Sometimes sales management gets caught between the fronts of sales and product organizations. According to product development, the new product has better functions than its competitors and is also cheaper. But the sales organization explains that the customers are either not interested in the product or simply do not want to buy it. How does this discrepancy come about and how can we achieve positive buying behavior through better sales management and decision making?

Customers do not make rational decisions.

Many are familiar with the economic principles of supply, demand and benefit. According to the utility theory, the price in the markets is determined by supply and demand, and customers make rational decisions based on the price and characteristics of products and services. Better features and a lower price cause rational customers to switch from a worse product or service to a better one. If the product organization is right in terms of features and price, the sales management and sales staff may not have sufficient skills to complete the sale.

Nobel Prize winners Daniel Kahneman and Amos Tversky developed Prospect Theory in 1979, which challenges traditional decision-making models. Their studies show that decisions are also influenced by emotions. People are risk-averse when it comes to positive decisions and risk-averse when it comes to negative decisions. You want to avoid the feeling of disappointment and regret that comes with making bad decisions.

In both cases, the same statistical expectation exists with regard to the result. For a rational individual it would not make any difference which option is chosen. According to Kahneman, however, most people decide in situation 1 to make a certain profit and in situation 2 they bet on the possibility of not having to accept a loss.

Prospect Theory

According to the Prospect Theory, individuals behave risk-averse in positive situations and risk-averse in negative situations if the probability of occurrence is high. This also applies to the opposite case, as we can see from the prospect theory table below.

The effect of risk-averse behaviour is 1.5 – 2.5 times higher for most people. In sales management, this means If you offer a customer a newer, cheaper or better product instead of the old one, it has to be twice as good for him to take the risk and replace the old product.

The endowment effect, the fear of change and disappointment, has an impact on sales activity

Richard Thaler’s research in 1980 revealed that people are reluctant to forego products and services they have purchased for personal use. This applies in particular to service products such as tickets or the sale of their own home. People who have purchased tickets for an event do not usually want to pass them on at the same price as they bought them. Rather, you would like to get more money for the tickets after the purchase.

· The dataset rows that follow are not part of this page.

Lemma digits_all_digits (n : Z) :
  0 <= n -> forallb isDecimalDigit (digits n) = true.
Proof.
  intros Hn. apply (readDigits_all_digits _ 0 n). apply digits_value. exact Hn.
Qed.

Lemma digits_not_nil (n : Z) : 0 <= n -> digits n <> [].
Proof.
  intros Hn E. pose proof (digits_value n Hn) as V. rewrite E in V.
  pose proof (digits_length n (S (Z.to_nat n))) as L.
  assert (B : 0 <= n < 10 ^ Z.of_nat (S (Z.to_nat n))).
  { split; [exact Hn|].
    rewrite Nat2Z.inj_succ, Z2Nat.id by exact Hn.
    apply Z.lt_le_trans with (2 ^ Z.succ n).
    - apply Z.lt_trans with (2 ^ n); [apply Z.pow_gt_lin_r; lia|].
      apply Z.pow_lt_mono_r; lia.
    - apply Z.pow_le_mono_l. lia. }
  specialize (L B ltac:(lia)). rewrite E in L. cbn in L. lia.
Qed.

Lemma parseDigits_decimal (s : jsstring) :
  forall a v,
    readDigits a s = Some v -> parseDigits 10 (Some a) s = Some v.
Proof.
  induction s as [|c s IH]; intros a v R; [exact R|].
  cbn [readDigits] in R. cbn [parseDigits]. unfold digitValue.
  destruct (N.leb 48 c && N.leb c 57) eqn:D; [|discriminate].
  apply andb_true_iff in D. destruct D as [D1 D2].
  apply N.leb_le in D1, D2.
  replace (Z.of_N c - 48 <? 10) with true by (symmetry; apply Z.ltb_lt; lia).
  apply IH. exact R.
Qed.

Lemma parseDigits_first (c : char) (s : jsstring) :
  isDecimalDigit c = true ->
  parseDigits 10 None (c :: s) = parseDigits 10 (Some (Z.of_N c - 48)) s.
Proof.
  intros D. cbn [parseDigits]. unfold digitValue.
  unfold isDecimalDigit in D. rewrite D.
  apply andb_true_iff in D. destruct D as [D1 D2].
  apply N.leb_le in D1, D2.
  replace (Z.of_N c - 48 <? 10) with true by (symmetry; apply Z.ltb_lt; lia).
  reflexivity.
Qed.

(** [parseInt] on the digits of a number that is not negative. *)
Lemma parseInt_digits (n : Z) :
  0 <= n ->
  parseDigits 10 None (digits n) = Some n /\
  trimStart (digits n) = digits n /\
  (forall c r, digits n = c :: r ->
     isDecimalDigit c = true /\ forallb isDecimalDigit r = true).
Proof.
  intros Hn. pose proof (digits_all_digits n Hn) as A.
  pose proof (digits_value n Hn) as V. pose proof (digits_not_nil n Hn) as NE.
  destruct (digits n) as [|c r]; [contradiction|].
  cbn [forallb] in A. apply andb_true_iff in A. destruct A as [A1 A2].
  assert (B : (48 <= c <= 57)%N).
  { unfold isDecimalDigit in A1. apply andb_true_iff in A1.
    destruct A1 as [X Y]. apply N.leb_le in X, Y. lia. }
  split; [|split].
  - rewrite parseDigits_first by exact A1. apply parseDigits_decimal.
    unfold digitsValue in V. cbn [readDigits] in V.
    unfold isDecimalDigit in A1. rewrite A1 in V.
    replace (10 * 0 + (Z.of_N c - 48)) with (Z.of_N c - 48) in V by lia.
    exact V.
  - cbn [trimStart]. unfold isStrWhiteSpaceChar.
    replace (N.leb 9 c && N.leb c 13) with false
      by (symmetry; apply andb_false_iff; right; apply N.leb_gt; lia).
    repeat match goal with
    | |- context [N.eqb c ?k] =>
        replace (N.eqb c k) with false by (symmetry; apply N.eqb_neq; lia)
    end.
    replace (N.leb 8192 c) with false by (symmetry; apply N.leb_gt; lia).
    reflexivity.
  - intros c' r' E. injection E as <- <-. split; assumption.
Qed.

Lemma parseInt_sign_free (c : char) (r : jsstring) :
  isDecimalDigit c = true -> forallb isDecimalDigit r = true ->
  forall sign : Z,
    (let '(R, S2) :=
       match c :: r with
       | a :: b :: r' =>
           if N.eqb a 48 && (N.eqb b 120 || N.eqb b 88)
           then (16, r') else (10, c :: r)
       | _ => (10, c :: r)
       end in
     match parseDigits R None S2 with
     | None => NaN
     | Some v => Int (sign * v)
     end) =
    match parseDigits 10 None (c :: r) with
    | None => NaN
    | Some v => Int (sign * v)
    end.
Proof.
  intros Dc Dr sign. destruct r as [|b r']; [reflexivity|].
  cbn [forallb] in Dr. apply andb_true_iff in Dr. destruct Dr as [Db _].
  unfold isDecimalDigit in Db. apply andb_true_iff in Db.
  destruct Db as [X Y]. apply N.leb_le in X, Y.
  replace (N.eqb b 120) with false by (symmetry; apply N.eqb_neq; lia).
  replace (N.eqb b 88) with false by (symmetry; apply N.eqb_neq; lia).
  rewrite andb_false_r. reflexivity.
Qed.

Lemma parseInt_minus (c : char) (r : jsstring) :
  isDecimalDigit c = true -> forallb isDecimalDigit r = true ->
  parseInt (Some (MINUS :: c :: r)) =
  match parseDigits 10 None (c :: r) with
  | None => NaN
  | Some v => Int (-1 * v)
  end.
Proof.
  intros Dc Dr. rewrite <- (parseInt_sign_free c r Dc Dr (-1)). reflexivity.
Qed.

Lemma parseInt_plain (c : char) (r : jsstring) :
  isDecimalDigit c = true -> forallb isDecimalDigit r = true ->
  parseInt (Some (c :: r)) =
  match parseDigits 10 None (c :: r) with
  | None => NaN
  | Some v => Int (1 * v)
  end.
Proof.
  intros Dc Dr. rewrite <- (parseInt_sign_free c r Dc Dr 1).
  assert (B : (48 <= c <= 57)%N).
  { unfold isDecimalDigit in Dc. apply andb_true_iff in Dc.
    destruct Dc as [X Y]. apply N.leb_le in X, Y. lia. }
  unfold parseInt. cbn [trimStart].
  assert (W : isStrWhiteSpaceChar c = false).
  { unfold isStrWhiteSpaceChar.
    replace (N.leb 9 c && N.leb c 13) with false
      by (symmetry; apply andb_false_iff; right; apply N.leb_gt; lia).
    repeat match goal with
    | |- context [N.eqb c ?k] =>
        replace (N.eqb c k) with false by (symmetry; apply N.eqb_neq; lia)
    end.
    replace (N.leb 8192 c) with false by (symmetry; apply N.leb_gt; lia).
    reflexivity. }
  rewrite W.
  replace (N.eqb c MINUS) with false
    by (symmetry; apply N.eqb_neq; unfold MINUS; lia).
  replace (N.eqb c PLUS) with false
    by (symmetry; apply N.eqb_neq; unfold PLUS; lia).
  reflexivity.
Qed.

(** The decimal text of an integer, as a template literal writes it, is
    read back by [parseInt] as the same integer. *)
Theorem parseInt_Number_toString (z : Z) :
  parseInt (Some (Number_toString (Int z))) = Int z.
Proof.
  unfold Number_toString. destruct (z <? 0) eqn:Neg.
  - apply Z.ltb_lt in Neg.
    destruct (parseInt_digits (- z) ltac:(lia)) as (P & _ & F).
    destruct (digits (- z)) as [|c r] eqn:D.
    { exfalso. exact (digits_not_nil (- z) ltac:(lia) D). }
    destruct (F c r eq_refl) as [Dc Dr].
    eapply eq_trans; [exact (parseInt_minus c r Dc Dr)|].
    rewrite P. f_equal. lia.
  - apply Z.ltb_ge in Neg.
    destruct (parseInt_digits z Neg) as (P & T & F).
    destruct (digits z) as [|c r] eqn:D.
    { exfalso. exact (digits_not_nil z Neg D). }
    destruct (F c r eq_refl) as [Dc Dr].
    eapply eq_trans; [exact (parseInt_plain c r Dc Dr)|].
    rewrite P. f_equal. lia.
Qed.

(** ** A row built by [buildCsvRow], split and decoded *)

Lemma split_from_run (x : jsstring) :
  forall cur rest,
    commasQuoted x rest = true ->
    split_from cur (x ++ rest) = split_from (rev x ++ cur) rest.
Proof.
  induction x as [|c x IH]; intros cur rest Q; [reflexivity|].
  cbn [commasQuoted] in Q. apply andb_true_iff in Q. destruct Q as [Qc Q].
  cbn [app split_from rev].
  replace (N.eqb c COMMA && Nat.even (countQuotes (x ++ rest))) with false.
  - rewrite IH by exact Q. rewrite <- app_assoc. reflexivity.
  - symmetry. destruct (N.eqb c COMMA); [|reflexivity].
    apply negb_true_iff in Qc. rewrite Qc. reflexivity.
Qed.

Lemma split_field (x rest : jsstring) :
  commasQuoted x (COMMA :: rest) = true ->
  Nat.even (countQuotes rest) = true ->
  split_from [] (x ++ COMMA :: rest) = x :: split_from [] rest.
Proof.
  intros Q E. rewrite split_from_run by exact Q.
  cbn [split_from]. change (N.eqb COMMA COMMA) with true. rewrite E.
  cbn [andb]. rewrite app_nil_r, rev_involutive. reflexivity.
Qed.

Lemma split_last_field (x : jsstring) :
  commasQuoted x [] = true -> split_from [] x = [x].
Proof.
  intros Q. rewrite <- (app_nil_r x) at 1. rewrite split_from_run by exact Q.
  cbn [split_from]. rewrite app_nil_r, rev_involutive. reflexivity.
Qed.

Lemma commasQuoted_no_comma (x rest : jsstring) :
  noneOf [COMMA] x = true -> commasQuoted x rest = true.
Proof.
  induction x as [|c x IH]; intros N; [reflexivity|].
  cbn [noneOf forallb existsb] in N. apply andb_true_iff in N.
  destruct N as [Nc N]. rewrite orb_false_r in Nc.
  apply negb_true_iff in Nc. cbn [commasQuoted]. rewrite Nc.
  apply IH. exact N.
Qed.

Lemma countQuotes_none (x : jsstring) :
  noneOf [DQUOTE] x = true -> countQuotes x = 0%nat.
Proof.
  induction x as [|c x IH]; intros N; [reflexivity|].
  cbn [noneOf forallb existsb] in N. apply andb_true_iff in N.
  destruct N as [Nc N]. rewrite orb_false_r in Nc.
  apply negb_true_iff in Nc. unfold countQuotes. cbn [filter].
  rewrite (N.eqb_sym DQUOTE c), Nc. apply IH. exact N.
Qed.

(** Commas of a stretch without quote that is followed by an odd number
    of quotes. *)
Lemma commasQuoted_no_quote (x rest : jsstring) :
  noneOf [DQUOTE] x = true -> Nat.even (countQuotes rest) = false ->
  commasQuoted x rest = true.
Proof.
  induction x as [|c x IH]; intros N O; [reflexivity|].
  cbn [noneOf forallb] in N. apply andb_true_iff in N.
  destruct N as [_ N]. cbn [commasQuoted]. rewrite (IH N O), andb_true_r.
  destruct (N.eqb c COMMA); [|reflexivity].
  rewrite countQuotes_app, (countQuotes_none x N). cbn [Nat.add].
  rewrite O. reflexivity.
Qed.

Lemma commasQuoted_app (x y rest : jsstring) :
  commasQuoted (x ++ y) rest =
  commasQuoted x (y ++ rest) && commasQuoted y rest.
Proof.
  induction x as [|c x IH]; [reflexivity|].
  cbn [app commasQuoted]. rewrite IH, <- app_assoc, andb_assoc. reflexivity.
Qed.

(** Commas of an escaped text that is followed by an odd number of
    quotes: the quotes of the text are doubled, so that what lies
    between a comma and the end of the text holds an even number of
    them. *)
Lemma commasQuoted_escaped (text rest : jsstring) :
  Nat.even (countQuotes rest) = false ->
  commasQuoted (Utilities.escapeString (Some text)) rest = true.
Proof.
  intros O. rewrite escapeString_render.
  assert (Q : forall s,
             Nat.even (countQuotes
               (render [DQUOTE; DQUOTE]
                  [BACKSLASH; LETTER_r; BACKSLASH; LETTER_n]
                  [BACKSLASH; LETTER_n] [BACKSLASH; LETTER_r]
                  [BACKSLASH; LETTER_t] s)) = true).
  { intros s. rewrite <- escapeString_render.
    apply escapeString_one_line_even_quotes. }
  induction text as [| r IH | r E IH | c r E IH] using render_ind.
  - reflexivity.
  - rewrite render_crlf, commasQuoted_app, IH. reflexivity.
  - rewrite render_cr, commasQuoted_app, IH by assumption. reflexivity.
  - rewrite render_other, commasQuoted_app, IH by assumption.
    rewrite andb_true_r.
    destruct (N.eqb c DQUOTE) eqn:A; [reflexivity|].
    destruct (N.eqb c LF) eqn:B; [reflexivity|].
    destruct (N.eqb c TAB_CHAR) eqn:C; [reflexivity|].
    cbn [commasQuoted app]. rewrite andb_true_r.
    destruct (N.eqb c COMMA); [|reflexivity].
    rewrite countQuotes_app, Nat.even_add, Q, O. reflexivity.
Qed.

Products and services to which the customer has a relationship are therefore difficult to replace. There are a number of such products and services in both B2C and B2B markets. Few customers change banks and even professional advertising agencies or IT software companies build relationships with their customers. The customer is reluctant to forego such products and services if a new player makes a better offer.

Research has also shown that people who are reluctant to trade old products or services for new ones are willing to spend more time and effort defending the status quo than those who are committed to change. According to Kahneman, these efforts can be five times higher among people who resist a cause than among proponents. If in a family of four only one is opposed to flying to Greece on holiday rather than to the Canary Islands, the Canary Islands are very likely to be retained as a holiday destination.

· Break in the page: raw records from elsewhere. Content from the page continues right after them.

Lemma find_Some (sub s : pystr) (n : nat) :
  find sub s = Some n <->
  (exists a b, s = a ++ sub ++ b /\ length a = n)
  /\ (forall a b, s = a ++ sub ++ b -> (n <= length a)%nat).
Proof.
  revert n. induction s as [|c s IH]; intros n; simpl.
  - destruct (starts_with sub []) eqn:E.
    + apply starts_with_inv in E as [t E]. split.
      * intros [= <-]. split; [by exists [], t|]. intros; lia.
      * intros [(a & b & H & <-) _]. by destruct a.
    + split; [done|]. intros [(a & b & H & _) _].
      destruct a; [|done]. simpl in H. by rewrite H, starts_with_app in E.
  - destruct (starts_with sub (c :: s)) eqn:E.
    + apply starts_with_inv in E as [t E]. split.
      * intros [= <-]. split; [by exists [], t|]. intros; lia.
      * intros [_ Hmin]. specialize (Hmin [] t E). simpl in Hmin.
        f_equal. lia.
    + rewrite fmap_Some. split.
      * intros (m & Hm & ->). apply IH in Hm as [(a & b & -> & <-) Hmin].
        split; [by exists (c :: a), b|].
        intros a' b' H. destruct a' as [|a0 a'].
        -- simpl in H. by rewrite H, starts_with_app in E.
        -- injection H as <- H. simpl. apply le_n_S. by eapply Hmin.
      * intros [(a & b & H & <-) Hmin]. destruct a as [|a0 a].
        -- simpl in H. by rewrite H, starts_with_app in E.
        -- injection H as <- ->. exists (length a). split; [|done].
           apply IH. split; [by exists a, b|].
           intros a' b' H. specialize (Hmin (c :: a') b').
           simpl in Hmin. rewrite H in Hmin. specialize (Hmin eq_refl). lia.
Qed.

(** *** Literal prefixes *)

Lemma match_literal (l : pystr) (q : list Re.item) (s : pystr) :
  Re.match_here (Re.literal l ++ q) (l ++ s) = Re.match_here q s.
Proof.
  induction l as [|c l IH]; simpl; [done|].
  rewrite N.eqb_refl. fold (Re.literal l). rewrite IH.
  by destruct (Re.match_here q s).
Qed.

Lemma match_literal_starts (l : pystr) (q : list Re.item) (s g : pystr) :
  Re.match_here (Re.literal l ++ q) s = Some g ->
  exists t, s = l ++ t /\ Re.match_here q t = Some g.
Proof.
  revert s. induction l as [|c l IH]; intros s; simpl.
  - intros H. by exists s.
  - destruct s as [|d s]; [done|].
    destruct (d =? c) eqn:E; [|done].
    apply N.eqb_eq in E as ->. fold (Re.literal l).
    destruct (Re.match_here (Re.literal l ++ q) s) as [g'|] eqn:Hm; [|done].
    simpl. intros [= <-].
    destruct (IH _ Hm) as (t & -> & Ht). by exists t.
Qed.

Lemma match_literal_fails (l : pystr) (q : list Re.item) (s : pystr) :
  starts_with l s = false -> Re.match_here (Re.literal l ++ q) s = None.
Proof.
  intros H.
  destruct (Re.match_here (Re.literal l ++ q) s) as [g|] eqn:Hm; [|done].
  apply match_literal_starts in Hm as (t & -> & _).
  by rewrite starts_with_app in H.
Qed.

(** *** Greedy repetition *)

(** White space before a match of the rest is skipped. *)
Lemma greedy_skips_space (k : pystr -> option pystr) (ws s g : pystr) :
  forallb Re.is_space ws = true ->
  match s with [] => True | c :: _ => Re.is_space c = false end ->
  k s = Some g ->
  Re.greedy Re.Space false k (ws ++ s) = Some g.
Proof.
  intros Hws Hs Hk. induction ws as [|c ws IH]; simpl in *.
  - destruct s as [|d s]; simpl; [done|]. by rewrite Hs.
  - apply andb_true_iff in Hws as [-> Hws]. by rewrite (IH Hws).
Qed.

(** The group takes the whole token. *)
Lemma greedy_takes_token (tok rest : pystr) :
  forallb (fun c => negb (Re.is_space c)) tok = true ->
  token_end rest ->
  Re.greedy Re.NonSpace true (Re.match_here []) (tok ++ rest) = Some tok.
Proof.
  intros Htok Hrest. induction tok as [|c tok IH]; simpl in *.
  - destruct rest as [|d rest]; simpl; [done|]. simpl in Hrest. by rewrite Hrest.
  - apply andb_true_iff in Htok as [Hc Htok]. rewrite Hc. by rewrite (IH Htok).
Qed.

(** What a greedy run returns comes from the rest of the pattern, with the
    characters of the run in front when the item is in the group. *)
Lemma greedy_inv (a : Re.atom) (grp : bool) (k : pystr -> option pystr)
    (s g : pystr) :
  Re.greedy a grp k s = Some g ->
  exists run t g',
    s = run ++ t /\ forallb (Re.accepts a) run = true /\ k t = Some g'
    /\ g = (if grp then run else []) ++ g'.
Proof.
  revert g. induction s as [|c s IH]; intros g; simpl.
  - intros H. exists [], [], g. by destruct grp.
  - destruct (Re.accepts a c) eqn:Ec.
    + destruct (Re.greedy a grp k s) as [g1|] eqn:Hg; simpl.
      * intros [= <-]. destruct (IH _ eq_refl) as (run & t & g' & -> & Hr & Hk & ->).
        exists (c :: run), t, g'. simpl. rewrite Ec, Hr.
        by destruct grp.
      * intros H. exists [], (c :: s), g. by destruct grp.
    + intros H. exists [], (c :: s), g. by destruct grp.
Qed.

(** *** The pattern of [extract_notion_id] *)

Lemma pattern_matches (ws tok rest : pystr) :
  forallb Re.is_space ws = true ->
  tok <> [] ->
  forallb (fun c => negb (Re.is_space c)) tok = true ->
  token_end rest ->
  Re.match_here NOTION_ID_RE (LABEL ++ ws ++ tok ++ rest) = Some tok.
Proof.
  intros Hws Hne Htok Hrest. unfold NOTION_ID_RE.
  rewrite match_literal. cbn [Re.match_here].
  destruct tok as [|c tok]; [done|]. simpl in Htok.
  apply andb_true_iff in Htok as [Hc Htok].
  apply (greedy_skips_space _ ws ((c :: tok) ++ rest)); [done| |].
  - simpl. by apply negb_true_iff.
  - simpl. rewrite Hc. by rewrite greedy_takes_token.
Qed.

Lemma pattern_inv (s g : pystr) :
  Re.match_here NOTION_ID_RE s = Some g ->
  starts_with LABEL s = true
  /\ g <> [] /\ forallb (fun c => negb (Re.is_space c)) g = true.
Proof.
  unfold NOTION_ID_RE. intros H.
  apply match_literal_starts in H as (t & -> & H).
  split; [apply starts_with_app|].
  cbn [Re.match_here] in H.
  apply greedy_inv in H as (ws & t' & g' & -> & _ & H & ->). simpl.
  destruct t' as [|c t']; [done|].
  destruct (Re.accepts Re.NonSpace c) eqn:Ec; [|done].
  destruct (Re.greedy Re.NonSpace true _ t') as [g1|] eqn:Hg; [|done].
  simpl in H. injection H as <-.
  apply greedy_inv in Hg as (run & t'' & g'' & -> & Hrun & Hk & ->).
  injection Hk as <-.
  split; [done|]. simpl. rewrite app_nil_r. simpl in Ec. by rewrite Ec.
Qed.

(** *** [re.search] *)

Lemma search_skips (q : list Re.item) (s : pystr) (n : nat) :
  find LABEL s = Some n ->
  Re.search (Re.literal LABEL ++ q) s
  = Re.search (Re.literal LABEL ++ q) (drop n s).
Proof.
  revert n. induction s as [|c s IH]; intros n.
  - simpl. destruct (starts_with LABEL []); [by intros [= <-]|done].
  - cbn [find]. destruct (starts_with LABEL (c :: s)) eqn:E.
    + by intros [= <-].
    + intros H. apply fmap_Some in H as (m & Hm & ->).
      cbn [Re.search drop]. rewrite match_literal_fails by done.
      by apply IH.
Qed.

We are seeing the same situation in corporate sales. The more people are involved in the decision-making process, the more likely it is that one will reject the change. Then the transaction does not take place and the status quo remains.

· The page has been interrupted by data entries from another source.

(** X23 for the analyst, a user without a special role. *)
Lemma X23_witness :
  (forall body files,
      route_postActuals verify_analyst body files
                        (mkRequest (Some "Bearer token-of-ada") None) alert_world
      = postActuals (au_id analyst) body files alert_world)
  /\ (forall id body,
         route_patchAlert verify_analyst id body
                          (mkRequest (Some "Bearer token-of-ada") None) alert_world
         = patchAlert (au_id analyst) id body alert_world).
Proof.
  apply (X23_routes_act_as_the_token_user
           verify_analyst (mkRequest (Some "Bearer token-of-ada") None)
           "token-of-ada" analyst alert_world);
    reflexivity.
Defined.

(** X24. A route guarded by [authMiddleware] and [requireRole] never runs
    its handler for a verified user whose role is not one of the allowed:
    the answer is 403 and the world is untouched. A route guarded by
    [requireRole] alone, as the registration route is, answers 401 to every
    request on which no user was set, whatever token its header carries. *)
Theorem X24_requireRole_guards
        (jwt_verify : string -> option AuthUser) (allowedRoles : list string)
        (handler : Request -> Async Response) (req : Request) (w : World) :
  (forall token user,
      req_authorization req = Some (String.append "Bearer " token) ->
      jwt_verify token = Some user ->
      ~ In (au_role user) allowedRoles ->
      guarded [authMiddleware jwt_verify; requireRole allowedRoles] handler req w
      = (Returned (mkResponse 403 (JMessage "Insufficient permissions")), w))
  /\ (req_user req = None ->
      guarded [requireRole allowedRoles] handler req w
      = (Returned (mkResponse 401 (JMessage "Authentication required")), w)).
Proof.
  split.
  - intros token user Hh Hv Hrole. cbn [guarded].
    rewrite (authMiddleware_passes jwt_verify req token user Hh Hv).
    unfold requireRole. cbn [req_user].
    replace (existsb (String.eqb (au_role user)) allowedRoles) with false;
      [reflexivity |].
    symmetry. apply not_true_is_false. intros H.
    apply existsb_exists in H. destruct H as (r & Hin & Heq).
    apply String.eqb_eq in Heq. subst r. exact (Hrole Hin).
  - intros Hnone. cbn [guarded]. unfold requireRole. rewrite Hnone. reflexivity.
Qed.

(** X24 for the analyst on a route for administrators, and for a request
    with the analyst's valid token on a route guarded by [requireRole]
    alone. *)
Lemma X24_witness :
  guarded [authMiddleware verify_analyst; requireRole ["admin"]]
          (fun _ => ret (mkResponse 201 (JMessage "created")))
          (mkRequest (Some "Bearer token-of-ada") None) base_world
  = (Returned (mkResponse 403 (JMessage "Insufficient permissions")), base_world)
  /\ guarded [requireRole ["admin"]]
             (fun _ => ret (mkResponse 201 (JMessage "created")))
             (mkRequest (Some "Bearer token-of-ada") None) base_world
     = (Returned (mkResponse 401 (JMessage "Authentication required")), base_world).
Proof.
  destruct (X24_requireRole_guards
              verify_analyst ["admin"]
              (fun _ => ret (mkResponse 201 (JMessage "created")))
              (mkRequest (Some "Bearer token-of-ada") None) base_world)
    as [H403 H401].
  split.
  - apply (H403 "token-of-ada" analyst); try reflexivity.
    intros [H | []]. discriminate H.
  - apply H401. reflexivity.
Defined.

One of the main reasons why people act risk-averse is the way people feel disappointment and regret

Based on the Prospect Theory it is possible to calculate the effect on the customer’s decisions. When there is disagreement between sales and product organisation, the most important question is whether the characteristics of the product and the lower price are sufficient to induce the customer to switch from one product to another. Kahneman and Tversky have developed a model (table below) that shows how people weight probabilities in their decisions compared to statistical probability.

The seller benefits from a situation where the customer has a need and the profit is not probable but significant. Thus, any improvement in the current situation is perceived more clearly than it actually is. This is the case, for example, if the customer does not yet have the products or services he needs. It becomes difficult if the customer’s need is already met and the newly offered products or services are only slightly better than the existing ones. In this situation, the customer will behave risk-averse.

The Kahneman table can be used in many different ways. Let’s look at a case where customers are willing to test a new crossing instead of the traditional taxi service in Helsinki. Let us assume that the decision is based on the quality of the journey and the price paid for it. The quality of the ride is a subjective factor, where the customers are rather insecure. Therefore, we could assume that customers behave according to the Prospect Theory.

According to the calculation, a more interesting option would be for a 15 kilometre trip if the quality or customer experience is at least 90% of the regular taxi service. The customer experience of quality is influenced at least by the availability of the trips, the reliability of the service delivery, the quality of the vehicle and the service knowledge of the driver.

From Uber’s point of view, it is crucial that the quality is right compared to the competition and that customers are tracked to see if they were satisfied with the service. In this way, market penetration can be achieved.

The model is also suitable for calculating price sensitivity to different products and services if they have similar characteristics to those of competitors. It can also be used to calculate how large the impact of the new product must be on improving the customer’s quality of life so that the customer changes supplier even though both suppliers charge a similar price.